Bedenken sie: Rechtsgeschäfte, in denen Radarwarner verkauft werden, sind sittenwidrig. Folglich entfällt etwa das Rückgaberecht des Käufers (bei Uns aber nicht), wenn die Apparatur nicht mehr läuft (siehe hierzu ein Beschluss des Bundesgerichtshofes vom 23.02.2005, AZ VIII ZR 129/04).

Die Hersteller solcher Gerätschaften behaupten, daß diese die Radarsignale von Blitzern entdecken und deswegen wirkungsvoll vor ihnen warnen können. Auch Laserstörer sind käuflich. Beide Gerätschaften dürfen nicht im Fahrzeug mitgeführt werden und werden in der Regel unmittelbar von Ermittlern abgenommen.

Selbst abgeschaltet und im Ablagefach sind solche Radarfallen Warner nicht erlaubt. Hier greift der Wortlaut von § 23 Abs. 1b StVO, wonach eine derartige Apparatur nicht “funktionstüchtig mitgeführt” werden darf. Es sind auch Apparate zu haben, die auf Tastendruck für den Moment vollständig nutzlos gemacht werden können. Erst eine Softwareanwendung, das zuhause ausgeführt wird, kann die Funktionalität wieder aktivieren. Hierdurch soll die Betriebsbereitschaft während der Exkursion erlöschen (wenn der Fahrzeugführer etwa in eine Straßenverkehrsüberwachung kommt). Ob Landgerichte solche Schlupflöcher im Zweifel jedoch durchwinken, bleibe anfechtbar.

Welche Blitzer-Warner sind in der BRD erlaubt?

Ein altbekannter Blitzer Warner ist gestattet: das Radio. Aber warum eigentlich?

Der eigens mitgeführte Radarfallenwarner ist unzulässig, weil er im Gegensatz zu den Rundfunkmeldungen über die ungefähren Aufstellungsorte von Geschwindigkeitsüberwachungsanlagen personalisiert ist.
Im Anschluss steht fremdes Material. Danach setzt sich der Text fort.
(** The defaults of [mem/HTM.py]. *)
Definition default_params : HTMParams :=
  MkHTMParams false false "requester_wins" "magic" 4 false false false 10 4
    false 100 "no_fwd" "no_prio" "no_strategy" "all_data" false 40 1 1 false
    false false false false false false false false.

Inductive ResolutionPolicy :=
| RequesterWins | RequesterLoses | RequesterStalls | RequesterStallsPiCBased
| UndefinedPolicy.

Inductive HtmFwdMechanism :=
| no_fwd | naive | simple | W1_D1 | WN_D1 | W1_DN | WN_DM | WX_DX.

Inductive HtmHwPrioMechanism := no_prio | numeric.

Inductive HtmFwdCycleSolveStrategy := no_strategy | strategy_abort | retry.

Inductive HtmAllowedDataFwd := all_data | only_written | no_write_in_flight.

#[global] Instance ResolutionPolicy_eq_dec : EqDecision ResolutionPolicy.
Proof. solve_decision. Defined.
#[global] Instance HtmFwdMechanism_eq_dec : EqDecision HtmFwdMechanism.
Proof. solve_decision. Defined.
#[global] Instance HtmHwPrioMechanism_eq_dec : EqDecision HtmHwPrioMechanism.
Proof. solve_decision. Defined.
#[global] Instance HtmFwdCycleSolveStrategy_eq_dec :
  EqDecision HtmFwdCycleSolveStrategy.
Proof. solve_decision. Defined.
#[global] Instance HtmAllowedDataFwd_eq_dec : EqDecision HtmAllowedDataFwd.
Proof. solve_decision. Defined.

(** [s.rfind(p, 0) == 0]: [p] is a prefix of [s]. *)
Definition starts_with (s p : string) : bool := String.prefix p s.

Definition getResolutionPolicy (p : HTMParams) : ResolutionPolicy :=
  let policy := conflict_resolution p in
  if starts_with policy "requester_wins" then RequesterWins
  else if starts_with policy "requester_loses" then RequesterLoses
  else if starts_with policy "requester_stalls" then RequesterStalls
  else UndefinedPolicy.

Definition getHwPrioMechanism (p : HTMParams) : HtmHwPrioMechanism :=
  let mechanism := prio_mechanism p in
  if (mechanism =? "no_prio")%string then no_prio
  else if (mechanism =? "numeric")%string then numeric
  else no_prio.

Definition getFwdMechanism (p : HTMParams) : HtmFwdMechanism :=
  let mechanism := fwd_mechanism p in
  if (mechanism =? "no_fwd")%string then no_fwd
  else if (mechanism =? "simple")%string then simple
  else if (mechanism =? "naive")%string then naive
  else if (mechanism =? "W1_D1")%string then W1_D1
  else if (mechanism =? "WN_D1")%string then WN_D1
  else if (mechanism =? "W1_DN")%string then W1_DN
  else if (mechanism =? "WN_DM")%string then WN_DM
  else if (mechanism =? "WX_DX")%string then WX_DX
  else no_fwd.

Definition getFwdCycleSolveStrategy (p : HTMParams) : HtmFwdCycleSolveStrategy :=
  let strategy := fwd_cycle_solve_strategy p in
  if (strategy =? "no_strategy")%string then no_strategy
  else if (strategy =? "abort")%string then strategy_abort
  else if (strategy =? "retry")%string then retry
  else no_strategy.

Definition getAllowedDataFwd (p : HTMParams) : HtmAllowedDataFwd :=
  let strategy := allowed_data_fwd p in
  if (strategy =? "all_data")%string then all_data
  else if (strategy =? "only_written")%string then only_written
  else if (strategy =? "no_write_in_flight")%string then no_write_in_flight
  else all_data.

(** ** The object *)

Record HTM := MkHTM {
  m_fallbackLockPhysicalAddress : Z;
  m_fallbackLockVirtualAddress : Z;
  m_commitTokenRequestList : list Z
}.

#[global] Instance eta_HTM : Eta HTM := fun h =>
  MkHTM (m_fallbackLockPhysicalAddress h) (m_fallbackLockVirtualAddress h)
    (m_commitTokenRequestList h).

(** [HTM::HTM]; the parsed virtual address of the fallback lock is given. *)
Definition HTM_init (vaddr : Z) : HTM := MkHTM 0 vaddr [].

Definition setFallbackLockPAddr (addr : Z) : M HTM unit :=
  let* cur := gets m_fallbackLockPhysicalAddress in
  if cur =? 0 then set! m_fallbackLockPhysicalAddress := addr
  else massert (cur =? addr).

(** ** Commit-token queue *)

Definition requestCommitToken (proc_no : Z) : M HTM unit :=
  let* l := gets m_commitTokenRequestList in
  do* forM l (fun p => massert (negb (p =? proc_no)));
  upd! m_commitTokenRequestList ::= (fun l => l ++ [proc_no]).

Definition releaseCommitToken (proc_no : Z) : M HTM unit :=
  let* l := gets m_commitTokenRequestList in
  do* massert (Nat.ltb 0 (length l));
  match l with
  | [] => throw EUndef
  | owner :: rest =>
      do* massert (proc_no =? owner);
      set! m_commitTokenRequestList := rest
  end.

Definition getTokenOwner (h : HTM) : Z :=
  match m_commitTokenRequestList h with
  | [] => -1
  | owner :: _ => owner
  end.

(** The scan of [removeCommitTokenRequest]: the first occurrence goes. *)
Fixpoint erase_first (p : Z) (l : list Z) : option (list Z) :=
  match l with
  | [] => None
  | x :: l => if x =? p then Some l else cons x <$> erase_first p l
  end.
Die Blitzermeldung im Hörfunk kann durch den Zuhörer nicht beeinflusst werden und erfolgt losgelöst von dessen Aufenthaltsort. Außerdem werden nur ungefähre Aussagen über die Stellen gemacht, wo Tempomessungen erfolgen. Der Kraftfahrer ist folglich angehalten, sich jedenfalls auf dem ganzen Straßenabschnitt an das vorgeschriebene Tempolimit zu halten. Damit wird die Straßensicherheit an Gefahrenstellen erhöht, was im Grunde genommen der Sinn und Zweck von Geschwindigkeitsüberwachungsanlagen ist.

Die personalisierte und umfassende Bekanntgabe der Standpunkte von Meßanlagen, Laserkontrollen, Lichtschranken oder Induktionskontakten fördert jedoch  strafbares Verhalten von regelmäßigen Schnellfahrern, die anschließend bloß an den entsprechenden Stellen für kaum paar Meter vom Gaspedal gehen.

Aus einem differenzierenden Grund ist das Betätigen des Fernlichts als Radarfallen Warner untersagt, falls Sie etwa ankommende Kraftfahrer vor einer Messung “alarmieren” wollen. Paragraph 16 der Straßenverkehrsordnung gibt vor, dass Lichtzeichen nur gegeben werden dürfen, wenn

- Sie außerhalb geschlossener Ortschaft überholen wollen oder
- eine unmittelbare Gefährdung für Sie oder andere gegeben ist.

Da ein Starenkasten keine “Bedrohung” ist, müssen Lichthupen-Radarwarner mit einem Ordnungsgeld von fünf Euro rechnen, wenn ihr Benehmen zur Anzeige gebracht wird.